Panel Paper: A Simple Machine Learning Approach for Program Evaluators Investigating Heterogeneity 

Thursday, November 2, 2017
McCormick (Hyatt Regency Chicago)

*Names in bold indicate Presenter

Mark Long and Grant Blume, University of Washington


Program evaluators often want to know who is most affected by a treatment, and by far the most common way that evaluators explore the prospects of heterogenity is with a simple linear regression that includes an interaction of the treatment indicator with some characteristic of the unit of observation. Often, this approach is exploratory (e.g., where theory is lacking regarding the types of persons who should be most responsive to the treatment). Such evaluators could benefit from having a simple tool that (a) maintains the linear approach with interaction terms, and (b) draws on machine learning techniques to more efficiently do such an exploration. We have developed such a tool (available as a command for the Stata and R programming languages) that helps identify the characteristics of individuals who have the highest and lowest responses to a treatment in the context of randomized controlled trials.
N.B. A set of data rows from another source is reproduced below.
(** [while(1) if(entered == 1) ...]: [irqs] is what the interrupt handlers do
    between two polls; [None]: still waiting when [irqs] ends.  Without a
    newline in range the value returned is an uninitialised local. *)
Fixpoint read_helper `{Platform} (irqs : list (kst -> kst)) (buf length : Z) (s : kst)
  : option (Z * kst) :=
  if entered (trm s) =? 1 then
    let '(r, m) := read_loop (Z.to_nat (length `min` BUF_MAX)) buf 0 (text_buf (trm s)) (mem_of s) in
    let s := upd_mem (fun _ => m) s in
    Some (default (s32 (stack_junk (ports (hw s)))) r, upd_trm (set_entered 0) s)
  else match irqs with
  | [] => None
  | irq :: irqs' => read_helper irqs' buf length (irq s)
  end.

Definition terminal_read `{Platform} (irqs : list (kst -> kst)) (fd buf len : Z) (s : kst)
  : option (Z * kst) :=
  if fd =? 1 then Some (-1, s) else read_helper irqs buf len s.

Definition multi_init (m : mem) : mem :=
  let m := memcpy m TERM1 V_MEM_ADDR MEM_4KB in
  let m := memcpy m TERM2 V_MEM_ADDR MEM_4KB in
  memcpy m TERM3 V_MEM_ADDR MEM_4KB.

(** ** The cursor *)

Lemma set_cursor_frame x y s :
  mm (set_cursor x y s) = mm s /\ screen_x (set_cursor x y s) = x /\
  screen_y (set_cursor x y s) = y /\ if_flag (set_cursor x y s) = if_flag s.
Proof. done. Qed.

Lemma get_char_set_cursor x y i j s : get_char j i (set_cursor x y s) = get_char j i s.
Proof. done. Qed.

(** what the CRT controller's cursor registers hold after a log *)
Definition vga_cursor (x y : Z) : list pevent :=
  let p := u32 (y * WIDTH + x) in
  [Out 15 VGA_CMD; Out (p mod 256) VGA_DATA; Out 14 VGA_CMD; Out (p / 256 mod 256) VGA_DATA].

Lemma set_cursor_ports x y s : ports (set_cursor x y s) = ports s ++ vga_cursor x y.
Proof.
  unfold set_cursor, vga_cursor, outb. cbn [ports set_ports setx sety set_screen_x set_screen_y].
  rewrite <- !app_assoc. cbn [app]. unfold u8, CURSOR_MASK, SHIFT. change 255 with (Z.ones 8).
  rewrite !Z.land_ones, Z.shiftr_div_pow2, !Z.mod_mod by lia. done.
Qed.

(** ** Scrolling *)

(** drawing rows 1 .. r of the history one row higher *)
Definition shifted (hist : list (list Z)) (o : Z) : Z := cells (aget hist (o / 160 + 1)) (o mod 160).

Lemma shift_rows_upto hist s r :
  (forall i, 1 <= i < 25 -> length (aget hist i) = 80%nat /\ Forall printable (aget hist i)) ->
  (r <= 24)%nat ->
  let s' := fold_left (fun s i => put_chars (aget hist i) (set_cursor 0 (i - 1) s))
              (zrange 1 (1 + Z.of_nat r)) s in
  filled (mm s) (mm s') VIDEO (160 * Z.of_nat r) (shifted hist) /\ if_flag s' = if_flag s.
Proof.
  intros Hrows. induction r as [|r IH]; intros Hr.
  - cbn. split; [apply filled_refl | done].
  - rewrite (zrange_app 1 (1 + Z.of_nat r)) by lia.
    replace (1 + Z.of_nat (S r)) with (1 + Z.of_nat r + 1) by lia.
    rewrite zrange_one, fold_left_app. cbn [fold_left].
    destruct IH as [IH1 IH2]; [lia|]. set (s1 := fold_left _ _ s) in *.
    destruct (Hrows (1 + Z.of_nat r)) as [Hlen Hpr]; [lia|].
    set (row := aget hist (1 + Z.of_nat r)) in *.
    set (s2 := set_cursor 0 (1 + Z.of_nat r - 1) s1).
    destruct (put_chars_row row s2) as (Hf & _ & _ & Hs); [done | | rewrite Hlen; change (screen_x s2) with 0; unfold NUM_COLS; lia |].
    { unfold cursor_ok, NUM_COLS, NUM_ROWS. change (screen_x s2) with 0.
      change (screen_y s2) with (1 + Z.of_nat r - 1). lia. }
    split; [|destruct Hs as (_ & _ & _ & _ & ->); exact IH2].
    rewrite Hlen, cell_lin in Hf. change (mm s2) with (mm s1) in Hf.
    change (screen_x s2) with 0 in Hf. change (screen_y s2) with (1 + Z.of_nat r - 1) in Hf.
    unfold NUM_COLS in Hf.
    replace (160 * Z.of_nat (S r)) with (160 * Z.of_nat r + 160) by lia.
    eapply filled_app; [lia | lia | lia | | exact IH1 |].
    2:{ replace (VIDEO + 160 * Z.of_nat r) with
          (VIDEO + 2 * (80 * (1 + Z.of_nat r - 1) + 0)) by lia. exact Hf. }
    intros o Ho. unfold shifted.
    replace ((o + 160 * Z.of_nat r) mod 160) with o by (Z.div_mod_to_equations; lia).
    replace ((o + 160 * Z.of_nat r) / 160 + 1) with (1 + Z.of_nat r)
      by (Z.div_mod_to_equations; lia).
    done.
Qed.

Lemma text_hist_row f i : 0 <= i < 25 -> aget (text_hist f) i = map (fun j => f i j) (zrange 0 80).
Proof.
  intros Hi. unfold aget, text_hist. apply list_lookup_total_correct.
  change (map ?g ?l) with (g <$> l). rewrite list_lookup_fmap, zrange_lookup by (unfold WIDTH, HEIGHT; lia).
  cbn [fmap option_fmap option_map]. do 2 f_equal.
  all: now replace (0 + Z.of_nat (Z.to_nat i)) with i by lia.
Qed.

Lemma get_char_filled m m' s s' n f i j :
  mm s = m -> mm s' = m' -> filled m m' VIDEO n f -> n <= 4000 -> 0 <= i < 25 -> 0 <= j < 80 ->
  get_char j i s' = if 160 * i + 2 * j <? n then f (160 * i + 2 * j) else get_char j i s.
Proof.
  intros <- <- Hf Hn Hi Hj. unfold get_char. rewrite Hf, cell_lin. unfold NUM_COLS.
  replace (VIDEO + 2 * (80 * i + j) - VIDEO) with (160 * i + 2 * j) by lia.
  rewrite u32_small by lia. done.
Qed.

Lemma shifted_cell f i j :
  0 <= i < 24 -> 0 <= j < 80 -> 0 <= f (i + 1) j < 256 ->
  shifted (text_hist f) (160 * i + 2 * j) = f (i + 1) j.
Proof.
  intros Hi Hj Hr. unfold shifted, cells.
  replace ((160 * i + 2 * j) / 160) with i by (Z.div_mod_to_equations; lia).
  replace ((160 * i + 2 * j) mod 160) with (2 * j) by (Z.div_mod_to_equations; lia).
  replace (2 * j mod 2) with 0 by (Z.div_mod_to_equations; lia). cbn [Z.eqb].
  rewrite text_hist_row by lia. replace (2 * j / 2) with j by (Z.div_mod_to_equations; lia).
  unfold aget. rewrite (list_lookup_total_correct _ _ (f (i + 1) j)); [now apply u8_small|].
  change (map ?g ?l) with (g <$> l). rewrite list_lookup_fmap, zrange_lookup by (unfold WIDTH, HEIGHT; lia).
  cbn. do 2 f_equal. lia.
Qed.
Our method includes cross-validation and out-of-sample prediction. We apply this method to evaluate three programs: the national Head Start Impact Study, the Oregon Medicaid experiment, and the Washington DC Opportunity Scholarship Program. For each of these programs, we find significant response heterogeneity and are able to identify the characteristics of individuals who are most likely to be impacted. Our method is designed to be simple to use by researchers and practitioners and to yield predicted heterogeneity that can be used by program administrators to prioritize the future delivery of the treatment to certain subpopulations. Our method computes the extent to which efficiency could be increased by targeting scarce program resources and program participation towards particular groups.